Tuesday, June 30, 2015
Sleep Apnea Can Be A Risk Factor For Erectile Dysfunction?
A review of studies published in the September issue of the journal “Sleep and Breathing” suggests an association between erectile dysfunction, commonly known as impotence, and obstructive sleep apnea - characterized by the interruption syndrome of breathing for more than 10 seconds during sleep.
According to experts at Tufts University in the United States, “Erectile dysfunction is a well-known entity with certain risk factors, which usually has a negative impact on quality of life.” And for them, obstructive sleep-disordered breathing would be among the possible risk factors for erectile dysfunction.
Assessing the scientific literature on the subject, the researchers found that there is evidence that these respiratory disorders induce a series of abnormalities in the neural regulation, hormonal and vascular that may contribute to the development of sexual problems.
The authors point out that, although more studies are needed for confirmation, several cases and the opinions of experts have contributed to show a fundamental relationship between apnea and erectile dysfunction.
With the analyses, the researchers concluded that the treatment of respiratory problem may help treat erectile dysfunction. Thus, it is recommended that patients with this sexual problem were evaluated for sleep quality.

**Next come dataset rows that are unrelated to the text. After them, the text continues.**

Definition vnc_connect (env : cycle_env) (session : vnc_session_s) (port : Z)
  : Z * vnc_session_s * list event :=
  (* Create a listening socket *)
  let ret := sr_ret (env_socket env) in
  let evs := [EvSocket ret] in
  if ret <? 0 then
    let ret := - get_errno (env_socket env) in
    (ret, session, evs)
  else
  let session := set_listen {| s_open := true |} session in
  (* Bind the listening socket to a local address *)
  let ret := sr_ret (env_bind env) in
  let evs := evs ++ [EvBind (htons port) ret] in
  if ret <? 0 then
    let ret := - get_errno (env_bind env) in
    errout_with_listener ret session evs
  else
  (* Listen for a connection *)
  let ret := sr_ret (env_listen env) in
  let evs := evs ++ [EvListen ret] in
  if ret <? 0 then
    let ret := - get_errno (env_listen env) in
    errout_with_listener ret session evs
  else
  (* Connect to the client *)
  let ret := sr_ret (env_accept env) in
  let evs := evs ++ [EvAccept ret] in
  if ret <? 0 then
    let ret := - get_errno (env_accept env) in
    errout_with_listener ret session evs
  else
  let session := set_connect {| s_open := true |} session in
  let session := set_state VNCSERVER_CONNECTED session in
  (OK, session, evs).

(** ** vnc_server *)

(** [DEBUGASSERT (c)]: [true] when execution goes on. *)
Definition DEBUGASSERT (cfg : vnc_config) (c : bool) : bool :=
  if CONFIG_DEBUG cfg then c else true.

(** One pass of the body of [for (; ; )].  Each [continue] ends the pass. *)
Definition vnc_server_cycle (cfg : vnc_config) (display : Z) (fb : mem_ptr)
    (env : cycle_env) (st : vnc_session_s * globals)
  : vnc_session_s * globals * list event :=
  let '(session, g) := st in
  (* Release the last session and [re-]initialize the session structure *)
  let '(session, ev_reset) := vnc_reset_session cfg session fb in
  let g := set_g_fbsem (<[Z.to_nat display := sem_reset 0]> (g_fbsem g)) g in
  let evs := ev_reset ++ [EvSemReset (FbSem display) 0] in
  (* Establish a connection with the VNC client *)
  let '(ret, session, ev_connect) :=
    vnc_connect env session (RFB_DISPLAY_PORT cfg display) in
  let evs := evs ++ ev_connect in
  if 0 <=? ret then
    (* Negotiate security, framebuffer and color properties *)
    let ret := cr_ret (env_negotiate env) in
    let session := cr_effect (env_negotiate env) session in
    let evs := evs ++ [EvNegotiate ret] in
    if ret <? 0 then (session, g, evs)
    else
    (* Start the VNC updater thread *)
    let ret := cr_ret (env_start_updater env) in
    let session := cr_effect (env_start_updater env) session in
    let evs := evs ++ [EvStartUpdater ret] in
    if ret <? 0 then (session, g, evs)
    else
    (* Let the framebuffer driver know that we are ready *)
    let g := set_g_fbsem (alter sem_post (Z.to_nat display) (g_fbsem g)) g in
    let evs := evs ++ [EvSemPost (FbSem display)] in
    (* Run the VNC receiver on this thread *)
    let ret := cr_ret (env_receiver env) in
    let session := cr_effect (env_receiver env) session in
    let evs := evs ++ [EvReceiver ret] in
    (* Stop the VNC updater thread *)
    let ret := cr_ret (env_stop_updater env) in
    let session := cr_effect (env_stop_updater env) session in
    let evs := evs ++ [EvStopUpdater ret] in
    (session, g, evs)
  else (session, g, evs).
Lemma append_nonempty (s1 s2 : string) : s2 <> "" -> s1 +:+ s2 <> "".
Proof. intros H. destruct s1; simpl; [exact H | discriminate]. Qed.

Lemma truthy_JStr (s : string) : s <> "" -> truthy (JStr s) = true.
Proof.
  intros H. simpl. destruct (String.eqb_spec s ""); [contradiction | reflexivity].
Qed.

Lemma truthy_str_Some (s : string) : s <> "" -> truthy_str (Some s) = true.
Proof.
  intros H. simpl. destruct (String.eqb_spec s ""); [contradiction | reflexivity].
Qed.

Lemma or_str_nonempty (o : option string) (d : string) :
  d <> "" -> or_str o d <> "".
Proof.
  intros Hd. destruct o as [s|]; simpl; [|exact Hd].
  destruct (String.eqb_spec s ""); congruence.
Qed.

Lemma or_str_fixed (o : option string) (d : string) :
  or_str (Some (or_str o d)) d = or_str o d.
Proof.
  destruct o as [s|]; simpl.
  - destruct (String.eqb_spec s "") as [->|Hs]; simpl.
    + destruct (String.eqb d ""); reflexivity.
    + destruct (String.eqb_spec s ""); congruence.
  - destruct (String.eqb d ""); reflexivity.
Qed.

Lemma startsWith_slash (s : string) : startsWith ("/" +:+ s) "/" = true.
Proof. unfold startsWith. destruct s; reflexivity. Qed.

Lemma str_is_inv (o : option string) (lit : string) :
  str_is o lit = true -> o = Some lit.
Proof.
  destruct o as [s|]; simpl; [|discriminate].
  intros H. apply String.eqb_eq in H. congruence.
Qed.

(** *** Dates on the GMT calendar *)

(** Midnight of a local day, read back on the GMT calendar: the same day
    west of Greenwich, the day before east of it. *)
Lemma newDate_day_west (tz y m d : Z) :
  -1440 < tz <= 0 ->
  JsDate.Day (JsDate.newDate tz y m d) = JsDate.MakeDay y m d.
Proof.
  intros Htz. unfold JsDate.Day, JsDate.newDate, JsDate.msPerDay, JsDate.msPerMinute.
  symmetry. apply Z.div_unique with (r := - tz * 60000); lia.
Qed.

Lemma newDate_day_east (tz y m d : Z) :
  0 < tz <= 1440 ->
  JsDate.Day (JsDate.newDate tz y m d) = JsDate.MakeDay y m d - 1.
Proof.
  intros Htz. unfold JsDate.Day, JsDate.newDate, JsDate.msPerDay, JsDate.msPerMinute.
  symmetry. apply Z.div_unique with (r := 86400000 - tz * 60000); lia.
Qed.

Lemma formatDay_nonempty (day : Z) : JsDate.formatDay day <> "".
Proof.
  unfold JsDate.formatDay.
  destruct (JsDate.civil_from_days day) as [[y m] d].
  apply append_nonempty. discriminate.
Qed.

This was the biggest study to date to exhibit a relationship between obstructive rest apnea and erectile disorder. Specialists at Mount Sinai Medical Center in New York assessed 870 continuously enlisted men through a heart screening project. Patients were screened for obstructive sleep apnea and erectile dysfunction through clinical polls and were asked some information about their history of cardiovascular sickness, pulse, diabetes and smoking. The average age of the men involved in the study was 47 years, with an average BMI of 30.
63 percent of patients in the study were noted positive for obstructive sleep apnea, 5.6 percent had a past filled with diabetes, and 29 percent had a smoking history. This concluded that the probability for having OSA increase with the increase in the severity of erectile disorder.
While there gives off an impression of being an immediate connection in the sleep apnea or obstructive sleep apnea (OSA) and the advancement of ED, the regular covering components and shared danger elements make it to some degree hard to build up an unmistakable fundamental relationship. Both conditions are connected with aging, hypertension, and diabetes, which may jumble the genuine relationship between sleep apnea and erectile dysfunction. Accordingly, some civil argument exists about whether OSA is an essential cause of ED or whether the two simply exist together because of comparable shared co-morbid fundamental elements.